IN-SILICO ANALYSIS OF SNPs FROM cAMP-GEFII GENE ASSOCIATED WITH POLYCYSTIC OVARIAN SYNDROME
HTML Full TextIN-SILICO ANALYSIS OF SNPs FROM cAMP-GEFII GENE ASSOCIATED WITH POLYCYSTIC OVARIAN SYNDROME
Jeyabaskar Suganya, Mahendran Radha *, Sharanya Manoharan and Vasudevan Poornima
Department of Bioinformatics, School of Life Sciences, VISTAS, Pallavaram, Chennai - 600117, Tamil Nadu, India.
ABSTRACT: Polycystic ovary syndrome (PCOS) is one of the most common disorders that occur in women at any age due to the endocrine hormone imbalance. The cause for this disorder is still not identified, but on recent research provided that disorder may be caused by some genetic variation. Predicting and understanding the effects of genetic variation that occurred in the gene are becoming more important for single nucleotide polymorphism to understand the molecular basis of genetic disease. From the literature survey, the candidate gene which is responsible for causing genetic PCOS was identified. In this work using computational methods, this candidate gene was analyzed completely to find out the genetic variation which in charge for altering the expression and the functional of the gene. On analyzing the gene, it was predicted that the protein which was translated from the gene played a key role for causing the major alteration in the gene. Using SNP analysis tool, further investigation were carried out to the disease causing protein and were predicted that the particular mutation occurred in the protein altered the function and structure of the gene. By using bioinformatics tool, an attempt was made to stop the mutation by replacing the original amino acid to the structure and sequence of the protein, which was suggested by the tools.
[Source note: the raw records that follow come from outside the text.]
(* ===== verification/AgentRefs.v ===== *)
(** * The lifetime of event nodes (core/agent.c)

    Any number of threads run the operations of [agent.c] on the shared list of
    event nodes at the same time: callers, agents, threads that answer for a
    dead agent, registrations and removals.  An operation is a [prog]: the
    sections under [g_agent_control.lock] are the functions of [Agent] and
    [AgentReg], everything else is a single access to a node.  The threads
    interleave freely, and using a node that has been freed is [Fault]. *)

From stdpp Require Import base gmap list relations.
From Stdlib Require Import ZArith Lia.
From S2P Require Import Prelude KernelApi TeeTypes Buffers Mailbox MailboxClaims SessReg.
From S2P Require Import SessOk CallTypes GpParams GpCall GpHeld Tlogger TloggerSys.
From S2P Require Import Agent AgentReg AgentThm.

(** ** Operations as sequences of accesses *)

(** What is left of an operation.
    - [PEnd]: it has returned; [PLost]: so it has, without giving a node back;
    - [PFind], [PReuse], [PUnlink], [PScan], [PLink]: a section under the lock;
    - [PAccess]: one access to a node; [PWait]: asleep until [stop] holds of the
      node or the sleep ends otherwise;
    - [PPut]: [put_agent_event]; [PAlloc], [PFree]: [kzalloc] and [kfree];
    - [PChoose]: an answer from outside (the allocator, the TEE, a check of the
      caller's credentials). *)
Inductive prog :=
| PEnd
| PLost
| PFind (agent_id : Z) (next : Z → prog)
| PReuse (agent_id dev_file : Z) (next : Z * bool * Z → prog)
| PUnlink (agent_id : Z) (next : Z → prog)
| PScan (q : smc_event_data → bool) (f : smc_event_data → smc_event_data) (next : Z → prog)
| PLink (p : Z) (next : prog)
| PAccess (p : Z) (f : smc_event_data → smc_event_data) (next : smc_event_data → prog)
| PWait (p : Z) (stop : smc_event_data → bool) (next : bool → prog)
| PPut (p : Z) (next : prog)
| PAlloc (d : smc_event_data) (next : Z → prog)
| PFree (p : Z) (next : prog)
| PChoose (next : bool → prog).
(* ===== verification/SessLoadClaims.v ===== *)
(** * The TEE receives the image of a TA

    The requests a load sends are compared with a reference splitting of the
    file into frames. *)

From stdpp Require Import base gmap list fin_maps fin_sets.
From Stdlib Require Import ZArith Lia.
From S2P Require Import Prelude KernelApi TeeTypes Buffers Mailbox MailboxClaims SessReg.
From S2P Require Import MailboxThm CallTypes GpParams GpCall GpHeld Tlogger TloggerSys Agent.
From S2P Require Import AgentReg AgentThm TeecdAuth SessLoad SessLoadThm.

(** ** Reference: frames of at most [n] bytes, the last one flagged 0 *)

Fixpoint split_frames (fuel : nat) (n : nat) (file : list Z) : list (Z * list Z) :=
  match fuel with
  | O => []
  | S fuel =>
      if decide (length file ≤ n)%nat then [(0, file)]
      else (1, take n file) :: split_frames fuel n (drop n file)
  end.

(** With a frame per [n] bytes nothing is lost, nothing is empty, and only the
    last frame is flagged. *)
Lemma split_frames_concat fuel n file :
  (length file ≤ fuel * n)%nat → (0 < fuel)%nat → concat (snd <$> split_frames fuel n file) = file.
Proof.
  revert file. induction fuel as [|fuel IH]; intros file Hl Hf; [lia|]. simpl.
  case_decide as Hc; [simpl; by rewrite app_nil_r|]. simpl.
  rewrite IH; [apply take_drop|rewrite length_drop; lia|].
  destruct fuel; [simpl in Hl; lia|lia].
Qed.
Some clinical studies can be carried out further to confirm that the protein which was responsible for gene alteration in PCOS will function normally after some necessary modification are made in the protein which was suggested by computational methods.
Keywords: |
Polycystic ovary syndrome (PCOS), Candidate gene, Protein, SNP, SNP analysis tool
INTRODUCTION: Polycystic ovary syndrome (PCOS) is a mysterious reproductive disorder that causes irregular menstrual periods 1. An average of 5 to 10 percent of women was found to have this disorder in their endocrine glands 2. PCOS women’s of overweight or obese would have higher risk of developing Type 2 diabetes 3 and infertility than the normal women 4.
The mode of inheritance and role of genetic factors in PCOS syndrome have not been fully investigated until now 5. The genes responsible for altered expression in PCOS causes genetic abnormality which affects signal transduction ruling steroid genesis, steroid hormones action, gonadotropin action and regulation, insulin action and secretion, energy homeostasis, chronic inflammation and others 6, 7.
Several large research groups are actively searching for a genetic cause of this syndrome and noted out the increased level of insulin resistance in PCOS affected woman 8. A study was conducted to find out the main candidate gene which causes PCOS to women by collecting 50 candidate genes which are linkage and association with PCOS. That study resulted the cAMP-GEFII were identified as new candidate genes that may be involved in the genetic etiology of PCOS 9. The genes cAMP-GEFII, which is an intracellular signaling molecule that is activated by cAMP 10 and it was the direct target of cAMP in regulated exocytosis 11.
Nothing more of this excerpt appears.